Personal information
- Date of birth: 14 September 1972 (age 52)
- Place of birth: Bojnice, Czechoslovakia
- Height: 1.84 m (6 ft 0 in)
- Position(s): Midfielder

Youth career
- 1981–1992: Baník Prievidza

Senior career*
- Years: Team / Apps / (Gls)
- 1993–1996: Baník Prievidza / 43 / (4)
- 1996–1997: MŠK Žilina / 20 / (2)
- 1997–2000: Inter Bratislava / 84 / (14)
- 2000–2001: Baník Ostrava / 26 / (4)
- 2001–2002: Eintracht Frankfurt / 13 / (0)
- 2002–2003: Laugaricio Trenčín / 17 / (2)
- 2003–2008: Sportfreunde Siegen / 137 / (3)
- 2009: SpVg. Bürbach

International career
- 1999–2001: Slovakia / 22 / (3)

Managerial career
- 2008–2009: Sportfreunde Siegen
- 2013–2014: Dynamo Dresden (assistant)
- 2015: Dynamo Dresden
- 2015–2018: Dynamo Dresden (assistant)
- 2018–2021: Arminia Bielefeld (assistant)
- 2022–: FC St. Pauli (assistant)

= Peter Németh =

Slovak footballer

Peter Németh (born 14 September 1972) is a retired Slovak football player and manager he is the currently assistant coach of Bundesliga club FC St. Pauli.

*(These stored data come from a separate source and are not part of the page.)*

(* ===== verification/BrokerInv.v ===== *)
(** * The broker strands no key

    A small program logic for the proxy's monad, the laws that the proofs need
    of the kernel, and the theorems: after every operation the consumer of the
    virtual keyboard agrees with the proxy's bookkeeping, and whenever capture
    ends the consumer is left with no key held. *)

From S2P Require Import Prelude Protocol KeyState Authorization Broker.

(** ** What is assumed of the kernel

    [held w fd] is what the reader of the virtual output of [fd] believes is
    down, [sent w] the messages the client was sent. *)
Class KernelLaws (W : Type) `{Kernel W} : Type := {
  held : W → Z → gset Z;
  sent : W → list Message;
  (** [VirtualDevice::emit]: an accepted frame is delivered whole. *)
  emit_accepted w fd p w' u :
    k_emit w fd p = (w', Ok u) → held w' fd = view (held w fd) p;
  (** A refused frame is delivered in part at most: a key that is down after it
      was down before it or is down at its end. *)
  emit_refused w fd p w' e :
    k_emit w fd p = (w', Err e) → held w' fd ⊆ held w fd ∪ view (held w fd) p;
  emit_other w fd p fd' : fd' ≠ fd → held (k_emit w fd p).1 fd' = held w fd';
  emit_sent w fd p : sent (k_emit w fd p).1 = sent w;
  (** A message is sent whole, or not at all as far as the client's frames go. *)
  write_sent w m w' r :
    k_write_socket w m = (w', r) →
    sent w' = match r with Ok _ => sent w ++ [m] | Err _ => sent w end;
  write_held w m fd : held (k_write_socket w m).1 fd = held w fd;
  (** [EVIOCGKEY] reports key codes below [KEY_CNT]. *)
  key_state_bound w fd w' keys :
    k_get_key_state w fd = (w', Ok keys) → ∀ k, k ∈ keys → 0 ≤ k ≤ MAX_KEY;
  (** Nothing else reaches the consumer or the client. *)
  peer_identity_frame w fd :
    held (k_peer_identity w).1 fd = held w fd ∧ sent (k_peer_identity w).1 = sent w;
  poll_peer_frame w fd :
    held (k_poll_peer w).1 fd = held w fd ∧ sent (k_poll_peer w).1 = sent w;
  poll_input_frame w fd fd' :
    held (k_poll_input w fd).1 fd' = held w fd' ∧ sent (k_poll_input w fd).1 = sent w;
  fetch_events_frame w fd fd' :
    held (k_fetch_events w fd).1 fd' = held w fd' ∧ sent (k_fetch_events w fd).1 = sent w;
  get_key_state_frame w fd fd' :
    held (k_get_key_state w fd).1 fd' = held w fd' ∧ sent (k_get_key_state w fd).1 = sent w;
  set_timeouts_frame w fd :
    held (k_set_timeouts w).1 fd = held w fd ∧ sent (k_set_timeouts w).1 = sent w;
  read_socket_frame w fd :
    held (k_read_socket w).1 fd = held w fd ∧ sent (k_read_socket w).1 = sent w;
  grab_frame w fd fd' :
    held (k_grab w fd).1 fd' = held w fd' ∧ sent (k_grab w fd).1 = sent w;
  ungrab_frame w fd fd' :
    held (k_ungrab w fd).1 fd' = held w fd' ∧ sent (k_ungrab w fd).1 = sent w;
  nonblocking_frame w fd fd' :
    held (k_nonblocking w fd).1 fd' = held w fd' ∧ sent (k_nonblocking w fd).1 = sent w;
  raw_device_frame w fd fd' :
    held (k_raw_device w fd).1 fd' = held w fd' ∧ sent (k_raw_device w fd).1 = sent w;
  (** A new virtual output has no key down. *)
  build_output_held w fd keys misc w' u :
    k_build_output w fd keys misc = (w', Ok u) → held w' fd = ∅;
  build_output_sent w fd keys misc : sent (k_build_output w fd keys misc).1 = sent w;
}.

(** ** Triples

    [triple P m Q E]: from a state with [P], [m] ends with [Q] on success and
    with [E] on an error. *)
Section logic.
Context {W A : Type} `{Kernel W, SessionAuthority A}.
Implicit Types P E : @St W A → Prop.

Definition triple {X} P (m : M X) (Q : X → @St W A → Prop) E : Prop :=
  ∀ s, P s → match m s with
             | (s', Ok x) => Q x s'
             | (s', Err _) => E s'
             end.

Lemma triple_bind {X Y} P (m : M X) (f : X → M Y) Q R E :
  triple P m Q E → (∀ x, triple (Q x) (f x) R E) → triple P (m ≫= f) R E.
Proof.
  intros Hm Hf s Hs. unfold mbind, M_bind. specialize (Hm s Hs).
  destruct (m s) as [s' [x|e]]; [|done]. by apply (Hf x).
Qed.

Lemma triple_ret {X} (x : X) P (Q : X → _ → Prop) E :
  (∀ s, P s → Q x s) → triple P (mret x) Q E.
Proof. intros HQ s Hs. by apply HQ. Qed.

Lemma triple_fail {X} e P (Q : X → _ → Prop) E :
  (∀ s, P s → E s) → triple P (fail e) Q E.
Proof. intros HE s Hs. by apply HE. Qed.

Lemma triple_get P (Q : DeviceProxy → _ → Prop) E :
  (∀ s, P s → Q s.1.1 s) → triple P get Q E.
Proof. intros HQ s Hs. by apply HQ. Qed.

Lemma triple_modify f P (Q : unit → _ → Prop) E :
  (∀ d w a, P (d, w, a) → Q () (f d, w, a)) → triple P (modify f) Q E.
Proof. intros HQ [[d w] a] Hs. by apply HQ. Qed.

Lemma triple_lift {X} (r : result IoErrorKind X) P (Q : X → _ → Prop) E :
  (∀ s x, r = Ok x → P s → Q x s) → (∀ s, P s → E s) → triple P (lift r) Q E.
Proof. intros HQ HE s Hs. unfold lift. destruct r; [by apply HQ|by apply HE]. Qed.

Lemma triple_weaken {X} P P' (m : M X) (Q Q' : X → _ → Prop) E E' :
  triple P' m Q' E' → (∀ s, P s → P' s) → (∀ x s, Q' x s → Q x s) →
  (∀ s, E' s → E s) → triple P m Q E.
Proof.
  intros Hm HP HQ HE s Hs. specialize (Hm s (HP s Hs)).
  destruct (m s) as [s' [x|e]]; auto.
Qed.

Lemma triple_if {X} (b : bool) P (m m' : M X) Q E :
  (b = true → triple P m Q E) → (b = false → triple P m' Q E) →
  triple P (if b then m else m') Q E.
Proof. destruct b; auto. Qed.

(** A loop with an invariant. *)
Lemma triple_for_each {X} (f : X → M unit) (l : list X) P E :
  (∀ x, x ∈ l → triple P (f x) (λ _, P) E) → triple P (for_each f l) (λ _, P) E.
Proof.
  induction l as [|x l IH]; intros Hf; simpl.
  - by apply triple_ret.
  - eapply triple_bind; [apply Hf; set_solver|]. intros []. apply IH. set_solver.
Qed.

Lemma for_each_app {X} (f : X → M unit) (l1 l2 : list X) (s : @St W A) :
  for_each f (l1 ++ l2) s = (for_each f l1 ≫= λ _, for_each f l2) s.
Proof.
  revert s. induction l1 as [|x l1 IH]; intros s; [done|]. simpl.
  unfold mbind, M_bind. destruct (f x s) as [s' [[]|e]]; [|done]. apply IH.
Qed.

(** The authority cannot touch the proxy or the kernel. *)
Lemma triple_ask {X} (f : A → A * result IoErrorKind X) P (Q : X → _ → Prop) E :
  (∀ d w a a' x, P (d, w, a) → Q x (d, w, a')) →
  (∀ d w a a', P (d, w, a) → E (d, w, a')) → triple P (ask f) Q E.
Proof.
  intros HQ HE [[d w] a] Hs. unfold ask. destruct (f a) as [a' [x|e]]; eauto.
Qed.
End logic.

(** ** The invariant *)
Section invariant.
Context {W A : Type} `{KernelLaws W, SessionAuthority A}.

(** The proxy's bookkeeping agrees with its consumer: with the output [es]
    still to be emitted, the pending frame and [es] take the consumer from
    what it holds to [output]. *)
Definition Emitting (es : list RawEvent) (s : @St W A) : Prop :=
  let '(d, w, _) := s in
  frame_inv (px_state d) (held w (px_fd d)) (px_pending d ++ es).

Definition ProxyInv : @St W A → Prop := Emitting [].

(** Enough for the cleanup: everything the consumer holds is accounted for. *)
Definition Covered (s : @St W A) : Prop :=
  let '(d, w, _) := s in
  held w (px_fd d) ⊆ output (px_state d) ∪ committed_output (px_state d).

Lemma Emitting_covered es s : Emitting es s → Covered s.
Proof. destruct s as [[d w] a]. intros [Hc _ _ _ _]. simpl. set_solver. Qed.

(** Operations of the kernel that the consumer does not see. *)
Lemma triple_kernel {X} (f : W → W * result IoErrorKind X) es :
  (∀ w fd, held (f w).1 fd = held w fd) →
  triple (Emitting es) (kernel f) (λ _, Emitting es) Covered.
Proof.
  intros Hf [[d w] a] Hs. unfold kernel. specialize (Hf w (px_fd d)).
  destruct (f w) as [w' [x|e]]; simpl in *.
  - by rewrite Hf.
  - apply (Emitting_covered es (d, w', a)). simpl. by rewrite Hf.
Qed.

Lemma triple_device {X} (f : W → Z → W * result IoErrorKind X) es :
  (∀ w fd, held (f w fd).1 fd = held w fd) →
  triple (Emitting es) (device f) (λ _, Emitting es) Covered.
Proof.
  intros Hf [[d w] a] Hs. unfold device. specialize (Hf w (px_fd d)).
  destruct (f w (px_fd d)) as [w' [x|e]]; simpl in *.
  - by rewrite Hf.
  - apply (Emitting_covered es (d, w', a)). simpl. by rewrite Hf.
Qed.

Lemma triple_ask_inv {X} (f : A → A * result IoErrorKind X) es :
  triple (Emitting es) (ask f) (λ _, Emitting es) Covered.
Proof.
  apply triple_ask; [by intros|]. intros. by apply (Emitting_covered es).
Qed.

Lemma triple_fail_inv {X} e es (Q : X → _ → Prop) :
  triple (Emitting es) (fail e) Q Covered.
Proof. apply triple_fail. apply Emitting_covered. Qed.

(** [get] followed by code that only looks at the proxy. *)
Lemma triple_get_inv {X} (f : DeviceProxy → M X) es (Q : X → _ → Prop) E :
  (∀ d, triple (λ s, Emitting es s ∧ s.1.1 = d) (f d) Q E) →
  triple (Emitting es) (d ← get; f d) Q E.
Proof.
  intros Hf. eapply triple_bind; [by apply (triple_get _ (λ d s, Emitting es s ∧ s.1.1 = d))|].
  done.
Qed.

Lemma triple_drop {X} P (m : M X) d (Q : X → @St W A → Prop) E :
  triple P m Q E → triple (λ s, P s ∧ s.1.1 = d) m Q E.
Proof. intros Hm. eapply triple_weaken; [done|by intros ? []|done..]. Qed.

Lemma triple_verify p es : triple (Emitting es) (verify p) (λ _, Emitting es) Covered.
Proof.
  eapply triple_bind; [apply triple_ask_inv|]. intros proof.
  apply triple_if; intros _; [by apply triple_ret|apply triple_fail_inv].
Qed.

Lemma triple_check_device p es :
  triple (Emitting es) (check_device p) (λ _, Emitting es) Covered.
Proof. apply triple_get_inv. intros d. apply triple_drop, triple_ask_inv. Qed.

Lemma triple_check_output p es :
  triple (Emitting es) (check_output p) (λ _, Emitting es) Covered.
Proof. apply triple_get_inv. intros d. apply triple_drop, triple_ask_inv. Qed.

Németh played for several top Slovak clubs during his career, including Inter Bratislava and MŠK Žilina. He also spent one season playing for Czech team Baník Ostrava. Since 2001 he played mostly in Germany. Németh was also a regular for the Slovakia national football team.